■ Instructions for the task
Scan the data below and report how many lines include the word "eexists". Nothing else is wanted.

■ The input
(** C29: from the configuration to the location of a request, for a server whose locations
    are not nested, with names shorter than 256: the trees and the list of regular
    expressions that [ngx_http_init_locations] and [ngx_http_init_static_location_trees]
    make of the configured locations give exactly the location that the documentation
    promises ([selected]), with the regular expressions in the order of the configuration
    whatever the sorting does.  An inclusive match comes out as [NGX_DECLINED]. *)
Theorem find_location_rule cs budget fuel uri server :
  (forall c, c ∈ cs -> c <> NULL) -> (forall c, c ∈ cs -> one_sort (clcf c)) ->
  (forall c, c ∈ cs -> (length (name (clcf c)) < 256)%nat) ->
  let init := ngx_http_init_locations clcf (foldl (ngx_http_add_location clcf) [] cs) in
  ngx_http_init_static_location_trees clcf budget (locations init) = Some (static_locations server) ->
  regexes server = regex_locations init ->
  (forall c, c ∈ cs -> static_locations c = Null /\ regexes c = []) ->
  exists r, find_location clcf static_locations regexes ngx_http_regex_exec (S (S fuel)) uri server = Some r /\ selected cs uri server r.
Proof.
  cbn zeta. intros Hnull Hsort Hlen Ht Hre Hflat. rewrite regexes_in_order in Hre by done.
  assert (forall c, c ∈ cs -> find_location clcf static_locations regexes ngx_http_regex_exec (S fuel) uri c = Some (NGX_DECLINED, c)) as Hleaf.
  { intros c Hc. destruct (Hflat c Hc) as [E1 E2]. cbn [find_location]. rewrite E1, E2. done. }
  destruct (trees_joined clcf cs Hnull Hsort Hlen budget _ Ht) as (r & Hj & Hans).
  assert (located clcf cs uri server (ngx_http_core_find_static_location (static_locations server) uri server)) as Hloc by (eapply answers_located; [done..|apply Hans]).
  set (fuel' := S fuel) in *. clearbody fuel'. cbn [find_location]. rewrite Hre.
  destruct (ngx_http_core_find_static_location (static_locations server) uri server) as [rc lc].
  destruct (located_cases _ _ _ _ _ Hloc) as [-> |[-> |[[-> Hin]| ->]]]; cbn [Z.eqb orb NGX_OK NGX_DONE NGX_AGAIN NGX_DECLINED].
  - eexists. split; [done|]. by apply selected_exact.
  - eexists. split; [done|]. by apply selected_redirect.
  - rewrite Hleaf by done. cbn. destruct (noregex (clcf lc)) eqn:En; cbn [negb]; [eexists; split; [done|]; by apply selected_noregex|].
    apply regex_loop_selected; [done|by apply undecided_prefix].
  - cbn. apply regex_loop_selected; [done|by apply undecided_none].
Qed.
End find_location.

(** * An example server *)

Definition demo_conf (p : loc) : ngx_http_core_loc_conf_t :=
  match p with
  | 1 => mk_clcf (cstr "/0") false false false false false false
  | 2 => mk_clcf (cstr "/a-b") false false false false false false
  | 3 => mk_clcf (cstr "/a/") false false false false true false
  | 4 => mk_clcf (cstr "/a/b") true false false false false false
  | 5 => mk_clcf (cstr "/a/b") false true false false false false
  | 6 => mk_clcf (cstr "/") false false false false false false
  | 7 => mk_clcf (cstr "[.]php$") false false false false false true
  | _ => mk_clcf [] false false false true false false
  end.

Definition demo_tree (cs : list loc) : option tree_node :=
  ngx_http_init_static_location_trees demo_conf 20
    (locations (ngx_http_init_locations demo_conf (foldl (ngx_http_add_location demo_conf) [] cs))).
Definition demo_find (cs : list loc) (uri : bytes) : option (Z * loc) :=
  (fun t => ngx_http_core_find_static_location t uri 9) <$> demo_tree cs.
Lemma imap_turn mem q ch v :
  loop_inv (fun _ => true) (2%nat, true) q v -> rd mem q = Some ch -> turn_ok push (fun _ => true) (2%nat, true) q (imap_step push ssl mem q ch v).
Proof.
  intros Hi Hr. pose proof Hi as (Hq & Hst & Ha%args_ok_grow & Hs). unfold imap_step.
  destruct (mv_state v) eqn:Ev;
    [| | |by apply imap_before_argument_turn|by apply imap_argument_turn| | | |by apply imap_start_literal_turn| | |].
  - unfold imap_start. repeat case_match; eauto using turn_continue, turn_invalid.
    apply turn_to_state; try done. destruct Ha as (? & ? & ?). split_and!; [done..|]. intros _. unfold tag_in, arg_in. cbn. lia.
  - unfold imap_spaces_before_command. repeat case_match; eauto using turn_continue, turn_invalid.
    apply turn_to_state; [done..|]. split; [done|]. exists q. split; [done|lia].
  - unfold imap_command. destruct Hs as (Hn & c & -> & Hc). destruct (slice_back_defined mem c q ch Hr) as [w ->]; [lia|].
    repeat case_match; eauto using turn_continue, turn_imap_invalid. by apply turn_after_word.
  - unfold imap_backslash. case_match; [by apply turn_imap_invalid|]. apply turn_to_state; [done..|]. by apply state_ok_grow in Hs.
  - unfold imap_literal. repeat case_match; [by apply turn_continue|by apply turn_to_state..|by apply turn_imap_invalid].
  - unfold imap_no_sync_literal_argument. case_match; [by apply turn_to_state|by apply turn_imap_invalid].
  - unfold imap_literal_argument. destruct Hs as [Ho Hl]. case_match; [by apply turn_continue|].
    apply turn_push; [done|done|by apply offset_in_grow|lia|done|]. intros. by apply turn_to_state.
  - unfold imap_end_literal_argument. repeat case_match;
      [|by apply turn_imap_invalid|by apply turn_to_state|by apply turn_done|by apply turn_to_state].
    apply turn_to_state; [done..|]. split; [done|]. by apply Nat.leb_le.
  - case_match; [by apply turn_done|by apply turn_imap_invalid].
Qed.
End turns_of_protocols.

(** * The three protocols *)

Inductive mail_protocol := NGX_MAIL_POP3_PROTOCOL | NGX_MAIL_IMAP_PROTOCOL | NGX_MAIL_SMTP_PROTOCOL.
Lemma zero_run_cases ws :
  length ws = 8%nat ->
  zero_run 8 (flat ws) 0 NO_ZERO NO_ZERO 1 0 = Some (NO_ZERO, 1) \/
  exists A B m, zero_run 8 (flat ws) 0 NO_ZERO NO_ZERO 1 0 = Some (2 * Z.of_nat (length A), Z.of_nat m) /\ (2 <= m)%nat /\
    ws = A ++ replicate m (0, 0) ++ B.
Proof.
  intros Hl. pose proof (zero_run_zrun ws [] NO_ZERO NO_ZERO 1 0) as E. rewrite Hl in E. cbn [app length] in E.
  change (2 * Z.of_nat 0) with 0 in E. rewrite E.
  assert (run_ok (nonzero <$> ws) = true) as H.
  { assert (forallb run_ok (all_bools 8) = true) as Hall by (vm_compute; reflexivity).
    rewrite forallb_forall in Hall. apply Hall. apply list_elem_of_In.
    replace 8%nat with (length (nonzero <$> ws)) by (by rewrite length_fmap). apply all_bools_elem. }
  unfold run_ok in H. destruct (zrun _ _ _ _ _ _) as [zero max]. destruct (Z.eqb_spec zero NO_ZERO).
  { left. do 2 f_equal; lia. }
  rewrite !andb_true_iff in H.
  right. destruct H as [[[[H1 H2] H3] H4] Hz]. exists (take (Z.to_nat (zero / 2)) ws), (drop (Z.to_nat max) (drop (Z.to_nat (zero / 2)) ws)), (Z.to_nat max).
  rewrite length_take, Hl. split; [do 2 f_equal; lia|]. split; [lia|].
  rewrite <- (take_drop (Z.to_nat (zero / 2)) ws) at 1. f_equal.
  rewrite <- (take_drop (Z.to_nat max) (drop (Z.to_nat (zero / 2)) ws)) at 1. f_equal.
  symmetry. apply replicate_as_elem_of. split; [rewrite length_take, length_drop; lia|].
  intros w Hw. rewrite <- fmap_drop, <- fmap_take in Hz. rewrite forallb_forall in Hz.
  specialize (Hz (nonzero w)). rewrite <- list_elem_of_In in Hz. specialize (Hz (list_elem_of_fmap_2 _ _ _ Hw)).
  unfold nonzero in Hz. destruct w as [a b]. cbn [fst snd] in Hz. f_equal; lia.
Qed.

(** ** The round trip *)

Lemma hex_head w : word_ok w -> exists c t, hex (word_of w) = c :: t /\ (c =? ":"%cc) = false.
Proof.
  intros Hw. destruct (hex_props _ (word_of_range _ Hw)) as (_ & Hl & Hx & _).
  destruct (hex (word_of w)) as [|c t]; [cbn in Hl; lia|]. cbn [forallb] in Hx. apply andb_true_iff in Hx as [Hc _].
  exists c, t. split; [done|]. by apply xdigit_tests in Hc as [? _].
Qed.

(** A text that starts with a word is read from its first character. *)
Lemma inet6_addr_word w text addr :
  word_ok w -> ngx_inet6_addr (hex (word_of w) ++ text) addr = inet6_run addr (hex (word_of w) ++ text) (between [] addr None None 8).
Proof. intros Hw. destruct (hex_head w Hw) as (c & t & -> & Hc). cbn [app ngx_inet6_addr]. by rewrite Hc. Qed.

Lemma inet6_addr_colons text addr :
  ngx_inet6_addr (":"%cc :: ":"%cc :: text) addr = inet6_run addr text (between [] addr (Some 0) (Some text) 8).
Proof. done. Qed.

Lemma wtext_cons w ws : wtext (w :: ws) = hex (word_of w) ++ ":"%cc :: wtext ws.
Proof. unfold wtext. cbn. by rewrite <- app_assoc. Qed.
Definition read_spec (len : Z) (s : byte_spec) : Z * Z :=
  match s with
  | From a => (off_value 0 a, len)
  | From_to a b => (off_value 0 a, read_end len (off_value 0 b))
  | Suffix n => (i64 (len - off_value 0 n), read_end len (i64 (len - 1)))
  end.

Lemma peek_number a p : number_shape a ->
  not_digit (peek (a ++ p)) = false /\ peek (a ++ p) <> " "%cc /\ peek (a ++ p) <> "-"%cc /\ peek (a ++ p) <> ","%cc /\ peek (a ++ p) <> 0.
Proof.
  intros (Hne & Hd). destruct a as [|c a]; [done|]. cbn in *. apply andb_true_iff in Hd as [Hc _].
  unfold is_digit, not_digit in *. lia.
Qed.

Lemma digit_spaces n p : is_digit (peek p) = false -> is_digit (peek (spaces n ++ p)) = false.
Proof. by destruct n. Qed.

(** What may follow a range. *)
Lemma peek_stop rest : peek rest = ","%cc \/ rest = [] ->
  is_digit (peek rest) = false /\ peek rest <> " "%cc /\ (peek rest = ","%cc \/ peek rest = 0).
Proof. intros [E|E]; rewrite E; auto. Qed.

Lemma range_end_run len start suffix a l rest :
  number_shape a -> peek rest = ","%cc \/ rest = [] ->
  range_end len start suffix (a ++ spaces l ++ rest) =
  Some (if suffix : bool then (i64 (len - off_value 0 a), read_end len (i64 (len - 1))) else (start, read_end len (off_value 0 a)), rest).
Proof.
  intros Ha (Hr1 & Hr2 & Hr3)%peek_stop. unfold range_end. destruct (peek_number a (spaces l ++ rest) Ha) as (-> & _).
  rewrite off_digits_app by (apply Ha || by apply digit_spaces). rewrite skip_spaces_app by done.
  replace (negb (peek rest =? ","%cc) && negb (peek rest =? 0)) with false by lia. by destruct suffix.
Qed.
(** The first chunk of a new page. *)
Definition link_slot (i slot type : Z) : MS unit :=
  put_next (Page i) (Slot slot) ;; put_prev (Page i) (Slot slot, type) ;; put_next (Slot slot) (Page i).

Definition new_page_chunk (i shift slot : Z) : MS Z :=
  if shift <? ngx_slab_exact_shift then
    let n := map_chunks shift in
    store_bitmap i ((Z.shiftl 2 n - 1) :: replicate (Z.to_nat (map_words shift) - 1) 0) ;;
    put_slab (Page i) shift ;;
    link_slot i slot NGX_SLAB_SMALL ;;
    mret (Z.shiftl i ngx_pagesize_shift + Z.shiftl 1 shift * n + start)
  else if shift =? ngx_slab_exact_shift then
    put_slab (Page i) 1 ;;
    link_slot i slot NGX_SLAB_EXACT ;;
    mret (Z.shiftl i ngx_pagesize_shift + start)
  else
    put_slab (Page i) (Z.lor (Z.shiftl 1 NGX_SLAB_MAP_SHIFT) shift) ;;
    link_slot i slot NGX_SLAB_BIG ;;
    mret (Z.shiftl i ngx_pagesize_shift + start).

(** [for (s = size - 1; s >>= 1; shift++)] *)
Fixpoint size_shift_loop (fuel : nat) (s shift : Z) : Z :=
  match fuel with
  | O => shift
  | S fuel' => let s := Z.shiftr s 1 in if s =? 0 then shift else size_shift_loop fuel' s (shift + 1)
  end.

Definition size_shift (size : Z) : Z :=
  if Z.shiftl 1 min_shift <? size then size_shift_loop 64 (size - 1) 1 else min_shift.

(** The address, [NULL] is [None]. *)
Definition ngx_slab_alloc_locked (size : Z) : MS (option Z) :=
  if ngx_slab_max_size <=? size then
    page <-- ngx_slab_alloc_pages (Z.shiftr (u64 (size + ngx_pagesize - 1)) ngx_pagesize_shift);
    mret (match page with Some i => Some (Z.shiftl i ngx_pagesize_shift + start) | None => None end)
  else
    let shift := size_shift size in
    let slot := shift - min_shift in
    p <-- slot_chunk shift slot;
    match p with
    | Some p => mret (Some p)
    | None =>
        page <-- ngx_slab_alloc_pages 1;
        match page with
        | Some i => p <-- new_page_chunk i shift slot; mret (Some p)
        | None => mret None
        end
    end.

■ Task solution
3